Icosa Water owns and operates on a wide range of SuDS. We’ve been doing so since we were first established in 2016.
A pond can be provided either as a natural depression in the ground or constructed by excavation and lined as necessary. It can contain a permanent level of water but usually has capacity for exceedance flows above the permanent water line.
Detention & Infiltration Basin
A detention or infiltration basin will have much the same characteristics as a pond but without the permanent water level during periods of dry weather. The design of the basin is to accept flows during very wet weather and to store it until the flows in the receiving sewer have subsided, where it will then be returned at a controlled rate. In the instances of infiltration, the surrounding ground can effectively receive all the excess flow volume.
A wetland area has similar functions as a pond. However, it is usually shallower, longer, and narrower. They are almost entirely covered in marsh vegetation and can provide a key part of any SuDS solution by storing excess water and improving water quality.
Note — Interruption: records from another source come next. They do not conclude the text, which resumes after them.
(** * Residential: plots, placed structures and the structure catalog

    A shallow embedding of the plot / structure-placement code of the
    repository:

    - [Plot] (server/lib/plot): [assignPlayer], [unassignPlayer],
      [addStructure], [clear], [serialize];
    - [PlotService.placeStructure] (server/services);
    - the catalog entry [road-intersection] and the category interface
      [IStructureCategory] (shared/lib/residential).

    The host engine (scene graph, transforms, physics query) is not part of
    the repository.  What the code takes from it is gathered in the class
    [Host], and the part of the scene graph the code touches is the explicit
    state [World]. *)

From stdpp Require Import base option list strings gmap.
From Stdlib Require Import ZArith.

Local Open Scope string_scope.
Local Open Scope list_scope.

(** ** A small state-and-exception monad

    TypeScript [throw] aborts the call, and every mutation made before the
    throw stays: a computation returns its outcome together with the state
    it reached. *)

Inductive Result (E A : Type) : Type :=
| Ok (a : A)
| Throw (e : E).
Arguments Ok {E A} a.
Arguments Throw {E A} e.

Definition M (S E A : Type) : Type := S → Result E A * S.
Context {X : Type} `{!HAL X}.

(** X16.  Initialisation followed by removal gives everything back: after a
    [max_spi_init] that returned 0, [max_spi_remove] on the published
    descriptor returns 0, shuts the instance down as its only call, and
    leaves the descriptors, the private states and the table as they were
    before the initialisation. *)
Theorem X16_init_remove_round_trip p cd cs (s s1 : system X) a :
  max_spi_init (Some p) cd cs s = Some (0, Some a, s1) ->
  (forall a', cd = Some a' -> descs s !! a' = None) ->
  (forall b, cs = Some b -> b <> 0 /\ heap (mach s) !! b = None) ->
  exists s2,
    max_spi_remove (Some a) s1 = Some (0, s2) /\
    descs s2 = descs s /\
    heap (mach s2) = heap (mach s) /\
    last_slave_id (mach s2) = last_slave_id (mach s) /\
    trace (mach s2) =
      trace (mach s1) ++ [EvShutdown (no_os_spi_init_param.device_id p)].
Proof.
  intros Hi Hcd Hcs.
  destruct (no_os_spi_init_param.extra p) as [eparam|] eqn:He;
    [|unfold max_spi_init in Hi; rewrite He in Hi; discriminate Hi].
  destruct cd as [a'|];
    [|unfold max_spi_init in Hi; rewrite He in Hi; discriminate Hi].
  destruct cs as [b|];
    [|unfold max_spi_init in Hi; rewrite He in Hi; discriminate Hi].
  destruct (Hcs b eq_refl) as [Hb Hfresh]. specialize (Hcd a' eq_refl).
  destruct (max_spi_init_allocated p eparam a' b s s1 0 (Some a) He
              Hcd Hb Hfresh Hi)
    as [(_ & E & _) | (Hlt & r & m1 & Hc & [(_ & _ & Ha & ->) | (Hr & E & _)])];
    [discriminate E | | congruence].
  injection Ha as <-.
  pose proof (max_spi_config_inv _ _ _ _ Hc) as (L1 & Hh1 & _).
  unfold max_spi_remove. cbn [descs mach]. rewrite lookup_insert_eq. simpl.
  destruct (call _ _ m1) as [r2 m2] eqn:E.
  apply call_inv in E as (L2 & Hh2 & T2 & _).
  destruct (free_state_fresh b _ (mach s) m2 Hb Hfresh
              ltac:(rewrite Hh2, Hh1; reflexivity))
    as (m3 & -> & Hh & _ & Hl & Ht).
  simpl. eexists. split; [reflexivity|]. simpl.
  rewrite delete_insert_id by assumption.
  split; [reflexivity|]. split; [exact Hh|].
  split; [rewrite Hl, L2, L1; reflexivity|]. rewrite Ht. exact T2.
Qed.

(** X17.  [max_spi_init] checks the bus index before it touches the
    hardware: for an index of [MXC_SPI_INSTANCES] or more the call fails,
    publishes no descriptor and has called nothing of the vendor
    library. *)
Theorem X17_init_instance_bound p cd cs (s s' : system X) ret out :
  max_spi_init (Some p) cd cs s = Some (ret, out, s') ->
  Z.of_nat MXC_SPI_INSTANCES <= no_os_spi_init_param.device_id p ->
  ret <> 0 /\ out = None /\ trace (mach s') = trace (mach s).
Proof.
  unfold max_spi_init. intros Hi Hge. revert Hi.
  destruct (no_os_spi_init_param.extra p) as [eparam|];
    [|intros [= <- <- <-]; split; [discriminate | auto]].
  destruct cd as [a|]; [|intros [= <- <- <-]; split; [discriminate | auto]].
  destruct cs as [b|]; [|intros [= <- <- <-]; split; [discriminate | auto]].
  cbn [mach descs device_id].
  destruct (Z.leb_spec (Z.of_nat MXC_SPI_INSTANCES)
              (no_os_spi_init_param.device_id p)) as [_|Hlt]; [|lia].
  unfold free_state. destruct (b =? 0); simpl.
  - intros [= <- <- <-]. split; [discriminate | auto].
  - rewrite lookup_insert_eq. simpl.
    intros [= <- <- <-]. split; [discriminate | auto].
Qed.

(** X18.  A [max_spi_init] that fails after having called the vendor
    library leaves the instance shut down: its last call is
    MXC_SPI_Shutdown, also when the failure is a mode outside the
    enumeration, which the bus configuration step alone returns from
    without a shutdown.  When the mode is of the enumeration, the failure
    is a refused call and the instance is shut down twice in a row, by the
    step and by [max_spi_init]. *)
Theorem X18_init_failure_shuts_down p cd cs (s s' : system X) ret out :
  max_spi_init (Some p) cd cs s = Some (ret, out, s') ->
  ret <> 0 ->
  trace (mach s') <> trace (mach s) ->
  (forall a, cd = Some a -> descs s !! a = None) ->
  (forall b, cs = Some b -> b <> 0 /\ heap (mach s) !! b = None) ->
  let shutdown := EvShutdown (no_os_spi_init_param.device_id p) in
  exists pre,
    trace (mach s') = trace (mach s) ++ pre ++ [shutdown] /\
    (hw_mode (no_os_spi_init_param.mode p) <> None ->
     exists pre', pre = pre' ++ [shutdown]).
Proof.
  intros Hi Hr Htr Hcd Hcs shutdown.
  destruct (no_os_spi_init_param.extra p) as [eparam|] eqn:He;
    [|unfold max_spi_init in Hi; rewrite He in Hi;
      injection Hi as <- <- <-; contradiction].
  destruct cd as [a|];
    [|unfold max_spi_init in Hi; rewrite He in Hi;
      injection Hi as <- <- <-; contradiction].
  destruct cs as [b|];
    [|unfold max_spi_init in Hi; rewrite He in Hi;
      injection Hi as <- <- <-; contradiction].
  destruct (Hcs b eq_refl) as [Hb Hfresh].
  destruct (max_spi_init_allocated p eparam a b s s' ret out He
              (Hcd a eq_refl) Hb Hfresh Hi)
    as [(_ & _ & _ & ->) | (_ & r & m1 & Hc & [(_ & E & _) | H1])];
    [contradiction | contradiction |].
  destruct H1 as (Hr0 & _ & _ & _ & _ & _ & T).
  apply max_spi_config_cases in Hc as (st & _ & Hcases).
  simpl in T, Hcases. fold shutdown in T.
  destruct Hcases as [(E0 & _) | [(_ & Hm & T1) | (_ & pre & T1 & _)]];
    [contradiction | |].
  - exists [init_event (descriptor_of p b) st].
    rewrite T, T1, <- app_assoc. split; [reflexivity|].
    intros Hne. contradiction.
  - exists (init_event (descriptor_of p b) st :: pre ++ [shutdown]).
    rewrite T, T1, <- !app_assoc. simpl. rewrite <- !app_assoc.
    split; [reflexivity|]. intros _.
    exists (init_event (descriptor_of p b) st :: pre). reflexivity.
Qed.

(** X19.  [max_spi_init] does not record in the table the chip select it
    has configured the bus for.  After an initialisation that returned 0,
    the bus is as the step configured it for the new handle, its four
    calls being the last of the trace; a transfer through a handle of that
    bus whose chip select equals the unchanged table entry goes straight
    to the message loop, without configuring the bus, whether or not that
    chip select is the one of the new handle. *)
Theorem X19_init_keeps_table p cd cs (s s1 : system X) out other msgs :
  max_spi_init (Some p) cd cs s = Some (0, out, s1) ->
  (forall a, cd = Some a -> descs s !! a = None) ->
  (forall b, cs = Some b -> b <> 0 /\ heap (mach s) !! b = None) ->
  last_slave_id (mach s) !! Z.to_nat (device_id other)
    = Some (chip_select other) ->
  last_slave_id (mach s1) = last_slave_id (mach s) /\
  (exists b st md,
     cs = Some b /\
     trace (mach s1) = trace (mach s) ++
       [init_event (descriptor_of p b) st;
        EvSetMode (no_os_spi_init_param.device_id p) md;
        EvSetWidth (no_os_spi_init_param.device_id p) SPI_WIDTH_STANDARD;
        EvSetDataSize (no_os_spi_init_param.device_id p) 8]) /\
  max_spi_transfer (Some other) (Some msgs) (mach s1)
    = transfer_loop other msgs (mach s1).
Proof.
  intros Hi Hcd Hcs Htab.
  destruct (no_os_spi_init_param.extra p) as [eparam|] eqn:He;
    [|unfold max_spi_init in Hi; rewrite He in Hi; discriminate Hi].
  destruct cd as [a|];
    [|unfold max_spi_init in Hi; rewrite He in Hi; discriminate Hi].
  destruct cs as [b|];
    [|unfold max_spi_init in Hi; rewrite He in Hi; discriminate Hi].
  destruct (Hcs b eq_refl) as [Hb Hfresh].
  destruct (max_spi_init_allocated p eparam a b s s1 0 out He
              (Hcd a eq_refl) Hb Hfresh Hi)
    as [(_ & E & _) | (Hlt & r & m1 & Hc & [(-> & _ & _ & ->) | (Hr & E & _)])];
    [discriminate E | | congruence].
  pose proof (max_spi_config_inv _ _ _ _ Hc) as (L1 & _).
  apply max_spi_config_cases in Hc as (st & _ & Hcases).
  simpl in L1, Hcases. cbn [mach].
  split; [exact L1|]. split.
  - destruct Hcases as [(_ & md & _ & T) | [(E & _) | (E & _)]];
      [|discriminate E..].
    exists b, st, md. auto.
  - apply max_spi_transfer_same. rewrite L1. exact Htab.
Qed.

(** X20.  [max_spi_remove] on NULL returns -EINVAL and does nothing.  On a
    descriptor with a private state it returns 0 whatever
    MXC_SPI_Shutdown returns, that call being its only one, and frees the
    private state and the descriptor; the table keeps the entry of the
    bus. *)
Theorem X20_remove_frees a d st (s : system X) :
  descs s !! a = Some d ->
  extra d <> 0 ->
  heap (mach s) !! extra d = Some st ->
  max_spi_remove None s = Some (- EINVAL, s) /\
  exists s',
    max_spi_remove (Some a) s = Some (0, s') /\
    descs s' = delete a (descs s) /\
    heap (mach s') = delete (extra d) (heap (mach s)) /\
    last_slave_id (mach s') = last_slave_id (mach s) /\
    trace (mach s') = trace (mach s) ++ [EvShutdown (device_id d)].
Proof.
  intros Hd Hx Hst. split; [reflexivity|].
  unfold max_spi_remove. rewrite Hd. simpl.
  destruct (call _ _ (mach s)) as [r m1] eqn:E.
  apply call_inv in E as (L & Hh & T & _).
  unfold free_state. destruct (Z.eqb_spec (extra d) 0); [contradiction|].
  eexists. rewrite Hh, Hst. simpl. split; [reflexivity|]. simpl. auto.
Qed.

End Lifecycle_composition.

(** ** The results of a transfer *)

Section Transfer_results.

Context {X : Type} `{!HAL X}.

(** X21.  [max_spi_transfer] returns 0, -EINVAL or -EBUSY and nothing
    else, whatever the vendor library returns, NULL arguments included; it
    returns -EBUSY only after it has executed a transaction. *)
Theorem X21_transfer_results desc msgs (m m' : machine X) ret :
  max_spi_transfer desc msgs m = Some (ret, m') ->
  (ret = 0 \/ ret = - EINVAL \/ ret = - EBUSY) /\
  (ret = - EBUSY -> requests (trace m') <> requests (trace m)).
Proof.
  destruct desc as [d|]; [|intros [= <- <-]; split; [auto | discriminate]].
  destruct msgs as [l|]; [|intros [= <- <-]; split; [auto | discriminate]].
  unfold max_spi_transfer.
  destruct (last_slave_id m !! Z.to_nat (device_id d)) as [last|]; simpl;
    [|discriminate].
  assert (Hloop : forall m0 : machine X,
            requests (trace m0) = requests (trace m) ->
            transfer_loop d l m0 = Some (ret, m') ->
            (ret = 0 \/ ret = - EINVAL \/ ret = - EBUSY) /\
            (ret = - EBUSY -> requests (trace m') <> requests (trace m))).
  { intros m0 R0 Hl. pose proof (transfer_loop_inv _ _ _ _ _ Hl) as (_ & _ & R).
    split; [exact R|]. intros ->.
    apply transfer_loop_trace in Hl as (k & Hkl & Hreq & _ & Hne).
    destruct (Hne ltac:(discriminate)) as [Hk _].
    rewrite Hreq, R0. intros Heq.
    apply (f_equal length) in Heq. rewrite length_app, length_fmap in Heq.
    destruct l as [|x l]; destruct k as [|k]; simpl in *; lia. }
  destruct (negb (chip_select d =? last)); [|apply Hloop; reflexivity].
  destruct (_max_spi_config d m) as [[r m1]|] eqn:Hc; simpl; [|discriminate].
  pose proof (max_spi_config_result _ _ _ _ Hc) as Hr.
  apply max_spi_config_quiet in Hc as (R1 & _).
  destruct (Z.eqb_spec r 0) as [->|Hr0]; simpl.
  - apply Hloop. exact R1.
  - intros [= <- <-]. destruct Hr as [E|E]; [contradiction|].
    split; [auto|]. rewrite E. discriminate.
Qed.

End Transfer_results.

(** ** The further properties on the scripted peripheral *)

Lemma X1_witness :
  exists st md,
    heap sim_reset !! extra (sim_desc 1) = Some st /\
    trace (sim_configured (sim_desc 1) sim_reset) = trace sim_reset ++
      [init_event (sim_desc 1) st; EvSetMode 0 md;
       EvSetWidth 0 SPI_WIDTH_STANDARD; EvSetDataSize 0 8] /\
    ((mode (sim_desc 1) = 0 /\ md = 0) \/ (mode (sim_desc 1) = 1 /\ md = 2) \/
     (mode (sim_desc 1) = 2 /\ md = 1) \/ (mode (sim_desc 1) = 3 /\ md = 3)).
Proof.
  apply (X1_config_success_sequence (sim_desc 1) sim_reset
           (sim_configured (sim_desc 1) sim_reset)).
  reflexivity.
Defined.


Lemma X3_witness :
  exists k : nat,
    (k <= 2)%nat /\
    requests (trace (sim_transferred (sim_desc 1)
                       [msg_delays 0 0; msg_delays 2 3] sim_reset)) =
      requests (trace sim_reset)
      ++ (request_of (sim_desc 1) <$> take k [msg_delays 0 0; msg_delays 2 3])
    /\ (0 = 0 -> k = 2%nat).
Proof.
  apply (X3_transactions_follow_messages (sim_desc 1)
           [msg_delays 0 0; msg_delays 2 3] sim_reset
           (sim_transferred (sim_desc 1) [msg_delays 0 0; msg_delays 2 3]
              sim_reset) 0).
  reflexivity.
Defined.

Lemma X4_witness :
  udelays (trace (sim_transferred (sim_desc 1)
                    [msg_delays 0 0; msg_delays 2 3] sim_reset)) =
    udelays (trace sim_reset)
    ++ (cs_change_delay <$> [msg_delays 0 0; msg_delays 2 3])
  /\ exists k : nat,
       (k <= 2)%nat /\
       requests (trace (sim_transferred (sim_desc 0)
                          [msg_delays 0 0; msg_delays 0 0] sim_busy)) =
         requests (trace sim_busy)
         ++ (request_of (sim_desc 0)
               <$> take k [msg_delays 0 0; msg_delays 0 0]) /\
       udelays (trace (sim_transferred (sim_desc 0)
                         [msg_delays 0 0; msg_delays 0 0] sim_busy)) =
         udelays (trace sim_busy)
         ++ (cs_change_delay
               <$> take (k - 1) [msg_delays 0 0; msg_delays 0 0]) /\
       length (requests (trace (sim_transferred (sim_desc 0)
                                  [msg_delays 0 0; msg_delays 0 0] sim_busy)))
         = (length (requests (trace sim_busy)) + k)%nat /\
       length (udelays (trace (sim_transferred (sim_desc 0)
                                 [msg_delays 0 0; msg_delays 0 0] sim_busy)))
         = (length (udelays (trace sim_busy)) + (k - 1))%nat.
Proof.
  split.
  - refine (proj1 (X4_pacing_delays (sim_desc 1)
                     [msg_delays 0 0; msg_delays 2 3] sim_reset
                     (sim_transferred (sim_desc 1)
                        [msg_delays 0 0; msg_delays 2 3] sim_reset) 0 _) _);
      reflexivity.
  - refine (proj2 (X4_pacing_delays (sim_desc 0)
                     [msg_delays 0 0; msg_delays 0 0] sim_busy
                     (sim_transferred (sim_desc 0)
                        [msg_delays 0 0; msg_delays 0 0] sim_busy)
                     (- EBUSY) _) _).
    + reflexivity.
    + unfold EBUSY. lia.
Defined.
Swales are usually shallow linear storage ponds that tend to run alongside the highway. They receive exceedance flows from surface water drainage and store it until it can be returned — the same way detention basins and infiltration ponds work. Alternatively, Icosa would consider the use of perforated drains below the bottom level of the swale subject to a granular surround and geo-textile membrane being installed.
Filter strips are usually areas of grass that receive surface water run-off directly from an impermeable area without the need for gullies and pipes. The strip is then used to filter out silts and debris protecting the downstream network.
Cellular storage comes in many shapes and sizes, and some have greater maintenance risks and liability than others. Icosa are happy to consider any type of geo-cellular storage that a developer wishes to promote. However, there are inherent risks with some products, so Icosa requires installations to meet certain standards.